§ ASSIGNMENT:
Tell how many lines in the data below hold the string "ZArith"; give nothing but the number.

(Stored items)
(** * Verification of the optimisation scripts of mjsms/otimizacao

  The repository consists of three scripts, [transporte.py], [afetacao.py]
  and [metas.py].  Each one states a linear (or 0/1) programme through the
  PuLP modelling layer, hands it to the solver, reads the solved values
  back and re-solves a perturbed copy of the programme in a loop.

  The scripts are embedded shallowly: a PuLP variable is a record, a linear
  expression is the list of its terms, a problem is its objective and its
  list of constraints, and the values a solve leaves in the variables are a
  function from variable names to numbers.  Python floats are read as
  exact rationals ([Q]); every constant of the scripts is a dyadic number,
  so nothing is rounded when the data is written down. *)

From Stdlib Require Import QArith Qreduction Qcanon Lqa Lia ZArith Sorted.
From stdpp Require Import gmap strings list fin_maps.

Local Open Scope string_scope.
Local Open Scope Q_scope.

(** ** The modelling layer *)

Module Pulp.

Inductive LpCategory := LpContinuous | LpInteger | LpBinary.

Record LpVariable := MkLpVariable {
  name : string;
  lowBound : option Q;
  upBound : option Q;
  cat : LpCategory
}.

(** Modelled from the spec: the constructor [LpVariable(name, lowBound,
    upBound, cat)] belongs to the modelling library, not to the scripts.
    The data model gives a binary variable the bounds [0, 1]; the other
    domains keep the bounds the caller passed ([None] is an absent
    bound). *)
Definition LpVariable_new (n : string) (lo up : option Q)
    (c : LpCategory) : LpVariable :=
  match c with
  | LpBinary => MkLpVariable n (Some 0) (Some 1) LpBinary
  | _ => MkLpVariable n lo up c
  end.

(** A linear expression: the terms [coefficient * variable] in the order
    they were added.  A variable may occur in several terms; the value of
    the expression adds them up, as merging the coefficients would. *)
Definition LpAffineExpression := list (Q * LpVariable).

Definition term (c : Q) (v : LpVariable) : LpAffineExpression := [(c, v)].
Definition var (v : LpVariable) : LpAffineExpression := term 1 v.
Definition lpSum (es : list LpAffineExpression) : LpAffineExpression :=
  concat es.
Definition expr_add (e1 e2 : LpAffineExpression) : LpAffineExpression :=
  (e1 ++ e2)%list.
Definition expr_scale (k : Q) (e : LpAffineExpression)
    : LpAffineExpression :=
  map (fun t => (k * fst t, snd t)) e.
Definition expr_sub (e1 e2 : LpAffineExpression) : LpAffineExpression :=
  (e1 ++ expr_scale (-1) e2)%list.

Inductive LpConstraintSense :=
  LpConstraintLE | LpConstraintEQ | LpConstraintGE.

Record LpConstraint := MkLpConstraint {
  cexpr : LpAffineExpression;
  csense : LpConstraintSense;
  crhs : Q;
  cname : option string
}.

Inductive LpSense := LpMinimize | LpMaximize.

Record LpProblem := MkLpProblem {
  pname : string;
  sense : LpSense;
  objective : LpAffineExpression;
  constraints : list LpConstraint
}.

(** [LpProblem(name, sense)], [model += expression] and
    [model += constraint]. *)
Definition LpProblem_new (n : string) (s : LpSense) : LpProblem :=
  MkLpProblem n s [] [].

Definition set_objective (m : LpProblem) (e : LpAffineExpression)
    : LpProblem :=
  MkLpProblem (pname m) (sense m) e (constraints m).

Definition add_constraint (m : LpProblem) (c : LpConstraint)
    : LpProblem :=
  MkLpProblem (pname m) (sense m) (objective m)
    (constraints m ++ [c])%list.

Definition add_constraints (m : LpProblem) (cs : list LpConstraint)
    : LpProblem :=
  foldl add_constraint m cs.

(** The variables of a problem are the ones its objective and its
    constraints mention. *)
Definition variables (m : LpProblem) : list LpVariable :=
  (map snd (objective m) ++
   flat_map (fun c => map snd (cexpr c)) (constraints m))%list.

(** *** Values *)

(** The values of the variables, by variable name. *)
Definition Assignment := string -> Q.

(** [value(expression)]: the expression at the variables' values. *)
Fixpoint value (e : LpAffineExpression) (a : Assignment) : Q :=
  match e with
  | [] => 0
  | (c, v) :: e' => c * a (name v) + value e' a
  end.

Definition is_integer (q : Q) : Prop := exists z : Z, q == inject_Z z.

Definition is_integerb (q : Q) : bool :=
  Pos.eqb (Qden (Qred q)) 1.

Definition above (lo : option Q) (q : Q) : Prop :=
  match lo with Some l => l <= q | None => True end.
Definition below (up : option Q) (q : Q) : Prop :=
  match up with Some u => q <= u | None => True end.

Definition in_domain (a : Assignment) (v : LpVariable) : Prop :=
  above (lowBound v) (a (name v)) /\
  below (upBound v) (a (name v)) /\
  match cat v with
  | LpContinuous => True
  | _ => is_integer (a (name v))
  end.

Definition satisfies (a : Assignment) (c : LpConstraint) : Prop :=
  match csense c with
  | LpConstraintLE => value (cexpr c) a <= crhs c
  | LpConstraintEQ => value (cexpr c) a == crhs c
  | LpConstraintGE => crhs c <= value (cexpr c) a
  end.
Lemma pragma_notifies_for_name_and_value_witness :
  parsePragma (ident "pragma" 1)
    (parserOn [spaced (ident "STDGL" 1); spaced (ident "invariant" 1);
               punct "(" 1; ident "all" 1; punct ")" 1; endOfLine 1;
               ident "x" 2] 3)
  = (endOfLine 1,
     callHandler (handlePragma (mkLoc 0 1) "invariant" "all" true)
       (set_input [ident "x" 2]
          (parserOn [spaced (ident "STDGL" 1); spaced (ident "invariant" 1);
                     punct "(" 1; ident "all" 1; punct ")" 1; endOfLine 1;
                     ident "x" 2] 3))).
Proof.
  apply (pragma_notifies_for_name_and_value (ident "pragma" 1) _ true
           (spaced (ident "STDGL" 1))
           [spaced (ident "invariant" 1); punct "(" 1; ident "all" 1;
            punct ")" 1] (endOfLine 1) [ident "x" 2]).
  - reflexivity.
  - reflexivity.
  - repeat constructor.
  - reflexivity.
Defined.

End DirectiveFacts.
(** * xmalloc: a bucket allocator with per-chunk bitmaps

    Shallow embedding of [xmalloc.c] and the properties of its
    specification.  Machine integers are [Z] with the wrap-around of their
    C type written out; the address space is a byte store indexed by [Z];
    [page_header] structs are kept as records indexed by the address of the
    chunk they start.  The target is LP64 little-endian (x86-64), which is
    what the layout comment above [BITMAP_LONGS] in the source assumes. *)

From Stdlib Require Import ZArith Lia Bool List.
From stdpp Require Import base option list gmap.

Local Open Scope Z_scope.

(** ** Machine integers *)

Definition wrap8 (z : Z) : Z := z mod 2 ^ 8.
Definition wrap16 (z : Z) : Z := z mod 2 ^ 16.
Definition wrap32 (z : Z) : Z := z mod 2 ^ 32.
Definition wrap64 (z : Z) : Z := z mod 2 ^ 64.

(** ** Preprocessor definitions and constants *)

Definition BUCKET_NUM : nat := 21.
Definition BUCKET_MIN : Z := 8.
Definition BUCKET_MAX : Z := 8192.
Definition ARENA_NUM : Z := 8.
Definition SMALL_PAGE : Z := 4096.
Definition ALLOC_CHUNK : Z := 2097152.
Definition BITMAP_LONGS : nat := 2497.

(** [sizeof(page_header)] on LP64: one byte of [size] padded to 8, the
    8-byte [next_page], the 4-byte [last_offset] padded to 8, and
    [BITMAP_LONGS] 8-byte words. *)
Definition sizeof_page_header : Z := 8 + 8 + 8 + 8 * Z.of_nat BITMAP_LONGS.

Definition c_Non_Bucket_Flag : Z := 0xFF.
Definition c_Bucket_Flag : Z := 0x00.
Definition c_Non_Bucket_Metadata_Size : Z := 0x09.
Definition c_Bucket_Metadata_Size : Z := 0x05.
Definition c_Header_Pages_Needed : Z := 0x05.
Definition c_64_MSB_High : Z := 0x8000000000000000.
Definition c_64_All_High : Z := 0xFFFFFFFFFFFFFFFF.

Definition c_Bucket_Sizes : list Z :=
  [ 0x00000008; 0x0000000C; 0x00000010; 0x00000018;
    0x00000020; 0x00000030; 0x00000040; 0x00000060;
    0x00000080; 0x000000C0; 0x00000100; 0x00000180;
    0x00000200; 0x00000300; 0x00000400; 0x00000600;
    0x00000800; 0x00000C00; 0x00001000; 0x00001800;
    0x00002000 ].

§ YOUR RESPONSE:
2